5.2 Amendments. The Member may execute and file on behalf of the Company with the Secretary of State of the State of Delaware any certificates of correction of, or certificates of amendment to, the Company’s certificate of formation, one or more restated or amended and restated certificates of formation and any other certificate or filings provided for in the Delaware Act.

5.3 Additional Members. The Member shall have the right to admit additional Members upon such terms and conditions, at such time or times, and for such capital contributions as shall be determined in connection with any such admission. The Member shall amend Schedule A hereof to reflect the name and address of the additional Member and any agreed upon changes in Membership Interests.

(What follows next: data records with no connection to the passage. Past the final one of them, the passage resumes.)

(** * IELTS writing controller: scoring rules of [writing_controller.py]

    A shallow embedding of [src/backend/controllers/writing_controller.py]
    and the proofs of its specified properties.

    Numbers are Python numbers: [int] is [Z], [float] is IEEE-754 binary64
    (the kernel's primitive floats, which compute).  Text is [string], one
    character per code point, for the code points below 256.  The answer
    of the language model is untyped JSON, as the controller receives it
    from [json.loads]; the request body is a JSON object with typed,
    optional fields; the persistence layer is a session holding a
    committed and a working copy of the tables. *)

From Stdlib Require Import ZArith QArith Qminmax Qabs List String Ascii Bool Lia Floats.
From Stdlib Require Import Sorted.
From stdpp Require Import base option list gmap strings.
From Equations Require Import Equations.

Set Warnings "-inexact-float,-register-all".
#[local] Open Scope Z_scope.

(* ===================================================================== *)
(** ** Python arithmetic *)
(* ===================================================================== *)

Module Py.

(** An [int] as an unrounded binary number [±m·2^0]. *)
Definition SF_of_int (z : Z) : spec_float :=
  match z with
  | Z0 => S754_zero false
  | Zpos p => S754_finite false p 0
  | Zneg p => S754_finite true p 0
  end.

(** The least magnitude that rounding to nearest even takes beyond the
    largest double, [2^1024 - 2^971]: half way from it to [2^1024]. *)
Definition DBL_OVERFLOW : Z := 2 ^ 1024 - 2 ^ 970.

(** The quotient [a / b] rounds beyond the double range: there CPython's
    [long_true_divide] raises [OverflowError]. *)
Definition truediv_overflows (a b : Z) : bool :=
  DBL_OVERFLOW * Z.abs b <=? Z.abs a.
(** * Context providers and consumers of the use-context examples

    A shallow embedding of the React components of the repository
    (CountProvider, CollegeProvider, App, CompA, CompB, Navbar) together with
    the part of the JavaScript and React semantics they run on: values,
    property access, truthiness, context lookup, [useState], [useEffect] with
    a dependency array, and promise chains. *)

From Stdlib Require Import String Ascii List ZArith Bool Lia DecimalString.
Import ListNotations.
Local Open Scope string_scope.

Set Warnings "-register-all".

(** ** JavaScript values *)

Module JS.

(** The [useState] cells of the program, one per provider. *)
Inductive hook := HCount | HJoke | HTheme.

Definition hook_eqb (a b : hook) : bool :=
  match a, b with
  | HCount, HCount | HJoke, HJoke | HTheme, HTheme => true
  | _, _ => false
  end.

(** Numbers are restricted to integers (the counter holds one).  A function
    value is either the dispatcher that [useState] returns for a cell, or an
    arrow function that ignores its argument and returns a constant,
    [() => c]. *)
Inductive value :=
| VUndefined
| VNull
| VBool (b : bool)
| VNum (n : Z)
| VStr (s : string)
| VArr (items : list value)
| VObj (fields : list (string * value))
| VFun (f : fn)
with fn :=
| FDispatch (h : hook)
| FConst (c : value).

(** What [response.json()] can produce. *)
Inductive json :=
| JNull
| JBool (b : bool)
| JNum (n : Z)
| JStr (s : string)
| JArr (items : list json)
| JObj (fields : list (string * json)).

5.4 Action on Written Consent. Unless otherwise provided in this Agreement or by law, any action which may be taken at any meeting may be taken without a meeting, without prior notice and if the Member so consents in writing setting forth the action to be taken. Such consent shall be delivered to the Company and shall be filed with the minutes of the meetings in the records of the Company. Unless otherwise required by law, any direct action by the Member may be taken without additional approval documentation.

5.5 Limitation on Liability. The debts, obligations and liabilities of the Company, whether arising in contract, tort or otherwise, shall be solely the debts, obligations and liabilities of the Company, and no Member of the Company shall be obligated personally for any such debt, obligation or liability of the Company solely by reason of being a Member.

ARTICLE VI.

OFFICERS

6.1 Officers. The initial officers of the Company shall be as listed on Schedule B hereto or as designated by the Member. The additional or successor officers of the Company shall be chosen by the Member and may consist of a Chief Executive Officer, President, a Secretary, a Treasurer and such additional vice presidents or other officers and assistants as may be required. In the event that any officer is no longer an employee of Gaylord Entertainment Company or its successor or its affiliates, such person shall thereupon automatically be removed from any officer or agent position with the Company. Any officer shall have the authority to open and administer bank accounts of the Company and execute any and all documentation in connection with any account and any transactions. The officers shall have the authority to execute any and all agreements necessary or advisable to conduct the business of the Company.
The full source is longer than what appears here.